**What to do:**
Print exactly the lines below between the line holding "E) as (t & Ht & _)." and the line holding "eexists. split; [done|]. split; [|split;", inclusive, and nothing more.

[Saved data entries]
┄┄┄┄┄┄┄┄┄┄┄┄┄┄┄┄┄┄┄┄

(* ===== verification/SlobInv.v ===== *)
(** The invariant of the SLOB allocator with the blocks it has handed out, and
    what [alloc_page], [free_page], [alloc] and [free] do to it.  The pages
    come from the buddy allocator, which has other clients. *)

From Stdlib Require Import ZArith Lia.
From stdpp Require Import base list gmap option sets fin_maps.
From S2P Require Import Prelude Memory DList Buddy BuddyPartition BuddyInv BuddySpec BuddyRun Slob SlobSpec SlobPage.

(** ** The invariant *)

(** The byte [x] is in a live block of [T], a map from blocks to their sizes. *)
Definition live_at (T : gmap Z Z) (x : Z) : Prop := ∃ b t, T !! b = Some t ∧ b <= x < b + t.

(** The page [p] with the free list [bl]: the free blocks are the bytes
    behind the page header that are in no live block. *)
Record page_ok (h : heap) (T : gmap Z Z) (p : Z) (bl : list (Z * Z)) : Prop := {
  pk_free : free_ok h p bl;
  pk_sep : separated bl;
  pk_addr : hload h (p + op_addr) = p;
  pk_total : hload h (p + op_total) = SLOB_BLOCK_SIZE;
  pk_bytes : hload h (p + op_free) = free_bytes bl;
  pk_starts : starts_ok p bl;
  pk_tile : ∀ x, p + sizeof_slob_page <= x < p + SLOB_BLOCK_SIZE → free_at bl x ↔ ¬ live_at T x;
}.

Record block_ok (h : heap) (pl : list Z) (b t : Z) : Prop := {
  bk_size : 2 * sizeof_slob_block <= t;
  bk_header : hload h (b + ob_size) = t ∧ hload h (b + ob_magic) = SLOB_MAGIC;
  bk_page : ∃ p, p ∈ pl ∧ p + sizeof_slob_page <= b ∧ b + t <= p + SLOB_BLOCK_SIZE ∧
    (8 | b) ∧ b + sizeof_slob_block <= p + page_room;
}.

Definition apart (T : gmap Z Z) : Prop :=
  ∀ b t c u, T !! b = Some t → T !! c = Some u → b ≠ c → b + t <= c ∨ c + u <= b.

Definition total_size (T : gmap Z Z) : Z := map_fold (λ _ t acc, t + acc) 0 T.

(** The order of the buddy blocks the pages are in: one page. *)
Definition page_order : Z := 0.

(** [A]: the live blocks of the buddy allocator, [O]: those of its other
    clients; [P]: the pages with their free lists; [T]: the live blocks. *)
Record slob_inv (h : heap) (s : slob) (A O : gmap Z Z) (P : list (Z * list (Z * Z))) (T : gmap Z Z) : Prop := {
  si_buddy : buddy_ok h A;
  si_top : zend h + sizeof_buddy_block < 2 ^ 32;
  si_heap : ∀ b k, A !! b = Some k ↔ O !! b = Some k ∨ k = page_order ∧ b + sizeof_buddy_block ∈ map fst P;
  si_others : ∀ b, b + sizeof_buddy_block ∈ map fst P → O !! b = None;
  si_pages : dlist op_next op_prev (hmem h) (pages s) (map fst P);
  si_page : ∀ p bl, (p, bl) ∈ P → page_ok h T p bl;
  si_block : ∀ b t, T !! b = Some t → block_ok h (map fst P) b t;
  si_apart : apart T;
  si_count : total_pages s = u32 (zlen P) ∧ total_free s = u32 ((SLOB_BLOCK_SIZE - sizeof_slob_page) * zlen P) ∧
    total_allocated s = u32 (total_size T);
}.

(** *** Where the pages are *)

Lemma page_block h s A O P T p :
  slob_inv h s A O P T → p ∈ map fst P → A !! (p - sizeof_buddy_block) = Some page_order.
Proof.
  intros Hi Hp. apply (si_heap _ _ _ _ _ _ Hi). right. split; [done|]. by rewrite Z.sub_add.
Qed.

Lemma order0_bounds h A p :
  buddy_ok h A → zend h + sizeof_buddy_block < 2 ^ 32 → A !! (p - sizeof_buddy_block) = Some page_order →
  zstart h <= p - sizeof_buddy_block ∧ 0 < p - sizeof_buddy_block ∧ p + page_room <= zend h ∧
  p + SLOB_BLOCK_SIZE < 2 ^ 32 ∧ (4096 | p - sizeof_buddy_block).
Proof.
  intros Hok Htop HA. destruct (live_disjoint _ _ _ _ Hok HA) as (_ & H1 & H2 & _).
  destruct Hok as [B Hwf]. destruct (wf_region _ _ _ _ Hwf) as (_ & H3 & H4 & _).
  apply (wf_live _ _ _ _ Hwf) in HA as [HB _]. pose proof (wf_aligned _ _ _ _ _ _ _ Hwf HB).
  change (bsize page_order) with 4096 in H2. unfold page_room, sizeof_buddy_block, SLOB_BLOCK_SIZE in *.
  repeat split; (done || lia).
Qed.

Lemma order0_apart h A p q :
  buddy_ok h A → A !! (p - sizeof_buddy_block) = Some page_order → A !! (q - sizeof_buddy_block) = Some page_order →
  p ≠ q → page_apart p q.
Proof.
  intros Hok HA HA' Hne. destruct (live_disjoint _ _ _ _ Hok HA) as (_ & _ & _ & _ & Hd).
  specialize (Hd _ _ HA' ltac:(lia)). change (bsize page_order) with 4096 in Hd.
  unfold page_apart, SLOB_BLOCK_SIZE. lia.
Qed.
Lemma free_good fuel st p :
  client_ok st → fuel_ok fuel (c_heap st) → p = 0 ∨ is_Some (c_live st !! p) → op_good fuel (SlobFree p) st.
Proof.
  destruct st as [h s L O]. intros (T & Hok & HL) Hfuel Hp. cbn [c_heap c_slob c_live c_others] in *.
  unfold op_good. cbn [run_slob c_heap]. destruct (decide (p = 0)) as [->|Hne].
  - assert (delete 0 L = L) as ->.
    { apply delete_id. destruct (L !! 0) as [n|] eqn:E; [|done]. destruct HL as [HL _]. destruct (HL 0 n E) as (t & Ht & _).
      destruct Hok as (A & P & Hi & _). destruct (bk_page _ _ _ _ (si_block _ _ _ _ _ _ Hi _ _ Ht)) as (q & Hq & H1 & _).
      destruct (page_bounds _ _ _ _ _ _ _ Hi Hq) as (_ & ? & _). unfold sizeof_slob_block, sizeof_buddy_block, sizeof_slob_page in *. lia. }
    eexists. split; [done|]. split; [by exists T|]. split; [done|]. by intros x _ _ _.
  - destruct Hp as [?|[n Hn]]; [done|]. destruct (proj1 HL p n Hn) as (t & Ht & _).
    destruct (slob_free_ok fuel h s O T _ t Hok Hfuel Ht) as (h' & s' & E & [Hreg Hk] & Hok').
    rewrite Z.sub_add in E. rewrite E. cbn [obind]. pose proof (blocks_rel_delete L T p HL) as HL'.
    eexists. split; [done|]. split; [by eexists|]. split; [done|].
    eapply kept_of; [exact HL|exact HL'|]. intros x _ Hx _. by apply Hk.
Qed.

Lemma write_good fuel st a v : client_ok st → block_word (c_live st) a → op_good fuel (SlobWrite a v) st.
Proof.
  destruct st as [h s L O]. intros (T & (A & P & Hi & Hnf) & HL) [(p & n & Hp & Ha) Hm]. cbn [c_heap c_slob c_live c_others] in *.
  destruct (proj1 HL p n Hp) as (t & Ht & Hn).
  eexists. split; [done|]. split; [|split; [done|]].
  - exists T. split; [|done]. exists A, P. split; [|done]. eapply slob_inv_write; [exact Hi|exact Ht| |done].
    unfold sizeof_slob_block in *. lia.
  - intros x _ _ Hx. apply load_store_ne. intros E. apply Hx. by rewrite E.
Qed.

Lemma buddy_good fuel st o : client_ok st → allowed (c_others st) o → op_good fuel (BuddyOp o) st.
Proof.
  destruct st as [h s L O]. intros (T & (A & P & Hi & Hnf) & HL) Ho. cbn [c_heap c_slob c_live c_others] in *.
  destruct (env_op h s A O P T o Hi Ho) as (h' & A' & O' & E & Hi' & Hreg & Hk).
  eexists. split; [cbn [run_slob]; by rewrite E|]. split; [exists T; split; [by exists A', P|done]|]. split; [done|].
  eapply kept_of; [exact HL|exact HL|exact Hk].
Qed.
(* ===== verification/Bump.v ===== *)
(** A second implementation of the [kmalloc] contract, for concrete runs.

    The kernel's own allocator serves a page table (4096 bytes) from a
    4096-byte block whose first 20 bytes are the block's header, so it does
    not meet the contract for that size.  This allocator only ever moves a
    pointer up, meets the contract for every size, and is what the witnesses
    of the memory manager's theorems run on.  It models no code. *)

From Stdlib Require Import ZArith Lia.
From stdpp Require Import base list gmap option.
From S2P Require Import Prelude Memory KAlloc.

Record bump := mk_bump { bmem : mem; bnext : Z }.

Definition bump_size (n : Z) : Z := (n + 3) / 4 * 4.

#[export] Instance bump_kalloc : KAlloc bump := {
  kmem := bmem;
  with_mem b m := mk_bump m (bnext b);
  kmalloc b n :=
    if bnext b + bump_size n <? 2 ^ 31 then Done (bnext b, mk_bump (bmem b) (bnext b + bump_size n))
    else Done (0, b);
  kfree b p := Done b;
}.

Definition bump_ok (b : bump) (l : list (Z * Z)) : Prop :=
  0 < bnext b ∧ (4 | bnext b) ∧ bnext b < 2 ^ 31 ∧
  ∀ p n, (p, n) ∈ l → 0 < p ∧ (4 | p) ∧ p + n <= bnext b.

Lemma bump_size_ge n : n <= bump_size n ∧ (4 | bump_size n).
Proof.
  unfold bump_size. split; [|apply Z.divide_factor_r].
  pose proof (Z.div_mod (n + 3) 4 ltac:(lia)). pose proof (Z.mod_pos_bound (n + 3) 4 ltac:(lia)). lia.
Qed.

#[export, refine] Instance bump_laws : KAllocLaws bump := { fits n := 0 < n; kalloc_ok := bump_ok }.
Proof.
  - done.
  - done.
  - intros b l n (Hb & H4 & Hm & Hl) Hn. destruct (bump_size_ge n) as [Hge H4n].
    unfold kmalloc, bump_kalloc. destruct (Z.ltb_spec (bnext b + bump_size n) (2 ^ 31)).
    + exists (bnext b), (mk_bump (bmem b) (bnext b + bump_size n)). split; [done|]. split; [done|]. right.
      do 2 (split; [done|]). split; [lia|]. split.
      { intros q m Hq. destruct (Hl _ _ Hq) as (_ & _ & ?). right. lia. }
      split; [simpl; lia|]. split; [by apply Z.divide_add_r|]. split; [done|].
      intros q m [[= -> ->]|Hq]%elem_of_cons; [simpl; split; [done|split; [done|lia]]|].
      destruct (Hl _ _ Hq) as (? & ? & ?). simpl. split; [done|split; [done|lia]].
    + exists 0, b. split; [done|]. split; [done|]. by left.
  - done.
  - intros b l p n (Hb & _ & Hm & Hl) Hp. destruct (Hl _ _ Hp) as (? & ? & ?). split; [done|split; [done|lia]].
Defined.

#[export, refine] Instance bump_free_laws : KFreeLaws bump := {}.
Proof.
  intros b l1 p n l2 (Hb & H4 & Hm & Hl). exists b. split; [done|]. split; [|done].
  do 3 (split; [done|]). intros q m Hq. apply Hl. apply elem_of_app in Hq as [?|?]; apply elem_of_app; [by left|right; by right].
Defined.

(** Slab caches that are their object size. *)
#[export] Instance bump_caches : SlabCaches bump := {
  kcache_create b name size := Done (size, b);
  kcache_alloc b cache := kmalloc b cache;
  kcache_free b cache obj := Done b;
}.
(* ===== verification/Stack.v ===== *)
(** The stack allocator: [src/src/kernel/runtime/stack.h] and [stack.cc].

    Frames and checkpoints are structures in memory that [kmalloc] returned;
    the fields of a [StackAllocator] object are the record [stack].  The
    operations work over any kernel state with the [KAlloc] interface. *)

From Stdlib Require Import ZArith Lia.
From stdpp Require Import base list gmap option.
From coqutil Require Import Datatypes.RecordSetters.
From S2P Require Import Prelude Memory KAlloc.
Import TriangleBracketNotations.

Definition STACK_MAGIC : Z := 0x57ACF12.
Definition DEFAULT_STACK_SIZE : Z := 64 * 1024.
Definition MIN_STACK_SIZE : Z := 4096.
Definition MAX_STACK_SIZE : Z := 1024 * 1024.
Definition STACK_ALIGNMENT : Z := 16.
Definition STACK_CANARY : Z := 0xDEADBEEF.

(** [struct stack_frame] *)
Definition sf_start : Z := 0.
Definition sf_current : Z := 4.
Definition sf_end : Z := 8.
Definition sf_size : Z := 12.
Definition sf_magic : Z := 16.
Definition sf_canary : Z := 20.
Definition sf_prev : Z := 24.
Definition sf_next : Z := 28.
Definition sizeof_stack_frame : Z := 32.

(** [struct stack_checkpoint] *)
Definition cp_saved_pos : Z := 0.
Definition cp_timestamp : Z := 4.
Definition cp_prev : Z := 8.
Definition sizeof_stack_checkpoint : Z := 12.

Record stack_stats := mk_stack_stats {
  total_allocations : Z;
  peak_usage : Z;
  current_usage : Z;
  stat_frame_count : Z;
  checkpoint_count : Z;
  overflow_checks : Z;
  underflow_checks : Z;
  corruption_detected : Z;
  total_allocated_bytes : Z;
  total_freed_bytes : Z;
}.

Definition no_stack_stats : stack_stats := mk_stack_stats 0 0 0 0 0 0 0 0 0 0.

Record stack := mk_stack {
  current_frame : Z;
  frame_list : Z;
  checkpoint_stack : Z;
  stats : stack_stats;
  total_capacity : Z;
  frame_count : Z;
  overflow_detection : bool;
  underflow_detection : bool;
  initialized : bool;
}.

┄┄┄┄┄┄┄┄┄┄┄┄┄┄┄┄┄┄┄┄

**Output of the task:**
    { apply delete_id. destruct (L !! 0) as [n|] eqn:E; [|done]. destruct HL as [HL _]. destruct (HL 0 n E) as (t & Ht & _).
      destruct Hok as (A & P & Hi & _). destruct (bk_page _ _ _ _ (si_block _ _ _ _ _ _ Hi _ _ Ht)) as (q & Hq & H1 & _).
      destruct (page_bounds _ _ _ _ _ _ _ Hi Hq) as (_ & ? & _). unfold sizeof_slob_block, sizeof_buddy_block, sizeof_slob_page in *. lia. }
    eexists. split; [done|]. split; [by exists T|]. split; [done|]. by intros x _ _ _.
  - destruct Hp as [?|[n Hn]]; [done|]. destruct (proj1 HL p n Hn) as (t & Ht & _).
    destruct (slob_free_ok fuel h s O T _ t Hok Hfuel Ht) as (h' & s' & E & [Hreg Hk] & Hok').
    rewrite Z.sub_add in E. rewrite E. cbn [obind]. pose proof (blocks_rel_delete L T p HL) as HL'.
    eexists. split; [done|]. split; [by eexists|]. split; [done|].
    eapply kept_of; [exact HL|exact HL'|]. intros x _ Hx _. by apply Hk.
Qed.

Lemma write_good fuel st a v : client_ok st → block_word (c_live st) a → op_good fuel (SlobWrite a v) st.
Proof.
  destruct st as [h s L O]. intros (T & (A & P & Hi & Hnf) & HL) [(p & n & Hp & Ha) Hm]. cbn [c_heap c_slob c_live c_others] in *.
  destruct (proj1 HL p n Hp) as (t & Ht & Hn).
  eexists. split; [done|]. split; [|split; [done|]].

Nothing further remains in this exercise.